### [TASK TO CARRY OUT]
Line tally for the word "Instance": count the lines below that contain it and reply with the number alone.

### [DATA EXCERPTS]
(* ===== verification/CpErrors.v ===== *)
(** The error type of the control plane (error.rs of labrys-control-plane), its
    persistence guard (redact.rs) and the interface of the database driver. *)

From stdpp Require Import base list strings.
From Stdlib Require Import ZArith Lia.
From S2P Require Import Prelude External Errors Resource.
Local Open Scope Z_scope.

(** The payloads of driver, serde and I/O errors are their messages. *)
Inductive ControlPlaneError :=
| CpDatabase (m : string)
| CpMigration (m : string)
| CpSerialization (m : string)
| CpMapping (m : string)
| CpJobState (m : string)
| CpCore (e : CoreError)
| CpConfig (m : string)
| CpNotFound (m : string)
| CpConflict (m : string)
| CpEnvironmentIsolation (m : string)
| CpSecretLeak (field : string)
| CpExecution (m : string)
| CpProvider (m : string)
| CpRegistry (m : string)
| CpDomain (m : string)
| CpUnavailable (m : string)
| CpIo (m : string)
| CpShutdown (m : string).

Definition ControlPlaneError_fmt (e : ControlPlaneError) : string :=
  match e with
  | CpDatabase m => "database error: " +:+ m
  | CpMigration m => "migration error: " +:+ m
  | CpSerialization m => "serialization error: " +:+ m
  | CpMapping m => "mapping error: " +:+ m
  | CpJobState m => "job state violation: " +:+ m
  | CpCore e => "domain error: " +:+ CoreError_fmt e
  | CpConfig m => "configuration error: " +:+ m
  | CpNotFound m => "not found: " +:+ m
  | CpConflict m => "generation conflict: " +:+ m
  | CpEnvironmentIsolation m => "environment isolation violation: " +:+ m
  | CpSecretLeak field => "secret value rejected before persistence in field '" +:+ field +:+ "'"
  | CpExecution m => "container execution error: " +:+ m
  | CpProvider m => "provider error: " +:+ m
  | CpRegistry m => "registry error: " +:+ m
  | CpDomain m => "domain delivery error: " +:+ m
  | CpUnavailable m => "runtime unavailable: " +:+ m
  | CpIo m => "io error: " +:+ m
  | CpShutdown m => "worker is shutting down: " +:+ m
  end.

(* ------------------------------------------------------------------ *)
(** * The persistence guard *)

Definition redact (text : string) (secrets : list string) : string := redact_reason text secrets.
Definition redact_opt (text : option string) (secrets : list string) : option string :=
  (λ t, redact_reason t secrets) <$> text.
Definition ensure_no_secret (field text : string) (secrets : list string) :
    result ControlPlaneError unit :=
  if existsb (λ s, str_contains s text) (List.filter (λ s, negb (str_is_empty s)) secrets)
  then Err (CpSecretLeak field) else Ok tt.
Definition redact_guard (field text : string) (secrets : list string) :
    result ControlPlaneError string :=
  let redacted := redact text secrets in
  _ ← ensure_no_secret field redacted secrets;
  Ok redacted.

#[global] Arguments redact_guard : simpl never.

(** A text that passes the guard contains no known secret at all; and the guard
    lets every text pass whose secrets are apart from the marker. *)
Lemma redact_guard_clean field text secrets t s :
  redact_guard field text secrets = Ok t → s ∈ secrets → s ≠ "" → str_contains s t = false.
Proof.
  unfold redact_guard, ensure_no_secret. unfold_monad.
  destruct (existsb _ _) eqn:E; [done|]. intros [= <-] Hs Hne.
  rewrite existsb_false in E. apply E. apply elem_of_lfilter. split; [done|]. by destruct s.
Qed.
Lemma redact_guard_passes field text secrets :
  (∀ s, s ∈ secrets → s ≠ "" → apart s redacted_marker) →
  redact_guard field text secrets = Ok (redact text secrets).
Proof.
  intros Hd. unfold redact_guard, ensure_no_secret. unfold_monad.
  destruct (existsb _ _) eqn:E; [|done].
  apply existsb_exists in E as (s & Hs%list_elem_of_In & Hc).
  apply elem_of_lfilter in Hs as [Hs Hne]. unfold redact in Hc.
  rewrite redact_hides in Hc; [done|done|apply Hd; [done|by destruct s]].
Qed.

(* ------------------------------------------------------------------ *)
(** * The database driver *)

(** A [timestamptz] column stores microseconds: the driver reduces an instant to
    that precision when it is bound. *)
Class PgTime := { pg_time : DateTime → DateTime }.
Class PgTimeLaws `{PgTime} : Prop := {
  pg_time_mono t t' : t ≤ t' → pg_time t ≤ pg_time t';
  pg_time_idem t : pg_time (pg_time t) = pg_time t;
}.
Definition i32_max : Z := 2147483647.

(** ** Integer columns *)

(** [as] between integers of one width keeps the bits. *)
Definition u64_as_i64 (z : Z) : Z := if decide (z ≤ i64_max) then z else z - (u64_max + 1).
Definition i64_as_u64 (z : Z) : Z := z mod (u64_max + 1).
Definition u32_as_i32 (z : Z) : Z := if decide (z ≤ i32_max) then z else z - (u32_max + 1).
Definition i32_as_u32 (z : Z) : Z := z mod (u32_max + 1).

Lemma as_i64_u64 z : 0 ≤ z ≤ u64_max → i64_as_u64 (u64_as_i64 z) = z.
Proof.
  intros Hz. unfold i64_as_u64, u64_as_i64. case_decide; [apply Z.mod_small; lia|].
  rewrite <- (Z.mod_add _ 1) by (unfold u64_max; lia).
  replace (_ - _ + _) with z by lia. apply Z.mod_small. lia.
Qed.
Lemma as_i32_u32 z : 0 ≤ z ≤ u32_max → i32_as_u32 (u32_as_i32 z) = z.
Proof.
  intros Hz. unfold i32_as_u32, u32_as_i32. case_decide; [apply Z.mod_small; lia|].
  rewrite <- (Z.mod_add _ 1) by (unfold u32_max; lia).
  replace (_ - _ + _) with z by lia. apply Z.mod_small. lia.
Qed.

(** ** JSON columns *)

(** The derived [Serialize] and [Deserialize] of a stored type. *)
Class Serde `{JsonLib} (T : Type) := {
  serialize : T → result string Json;
  deserialize : Json → result string T;
}.
Class SerdeLaws `{JsonLib} (T : Type) `{!Serde T} : Prop := {
  serde_round_trip (x : T) v : serialize x = Ok v → deserialize v = Ok x;
}.

(** [serde_json::to_value] of a plain structure never fails. *)
Class SerdeTotal `{JsonLib} (T : Type) `{!Serde T} : Prop := {
  serde_total (x : T) : ∃ v, serialize x = Ok v;
}.

Section Mapping.
Context `{JsonLib} {T : Type} `{!Serde T}.

Definition to_value (value : T) : result ControlPlaneError Json :=
  match serialize value with Ok v => Ok v | Err m => Err (CpSerialization m) end.
Definition to_value_opt (value : option T) : result ControlPlaneError (option Json) :=
  match value with
  | Some x => v ← to_value x; Ok (Some v)
  | None => Ok None
  end.
Definition from_value (value : Json) : result ControlPlaneError T :=
  match deserialize value with Ok x => Ok x | Err m => Err (CpSerialization m) end.
Definition json_get_opt (value : option Json) : result ControlPlaneError (option T) :=
  match value with
  | Some v => x ← from_value v; Ok (Some x)
  | None => Ok None
  end.

Lemma to_from_value `{!SerdeLaws T} x v : to_value x = Ok v → from_value v = Ok x.
Proof.
  unfold to_value, from_value. destruct (serialize x) eqn:E; intros; simplify_eq.
  by rewrite (serde_round_trip x).
Qed.
Lemma to_from_value_opt `{!SerdeLaws T} x v : to_value_opt x = Ok v → json_get_opt v = Ok x.
Proof.
  unfold to_value_opt, json_get_opt. unfold_monad. destruct x as [x|]; [|by intros [= <-]].
  destruct (to_value x) eqn:E; intros; simplify_eq. by rewrite (to_from_value x).
Qed.
End Mapping.
#[global] Arguments to_value : simpl never.
#[global] Arguments from_value : simpl never.
#[global] Arguments to_value_opt : simpl never.
#[global] Arguments json_get_opt : simpl never.

Module RefPg.
#[global] Instance ref_pg_time : PgTime := { pg_time t := t / 1000 * 1000 }.
#[global] Instance ref_pg_time_laws : PgTimeLaws.
Proof.
  constructor; simpl.
  - intros t t' Hle. apply Z.mul_le_mono_nonneg_r; [lia|]. apply Z.div_le_mono; lia.
  - intros t. by rewrite Z.div_mul by lia.
Qed.
End RefPg.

### [EXERCISE ANSWER]
2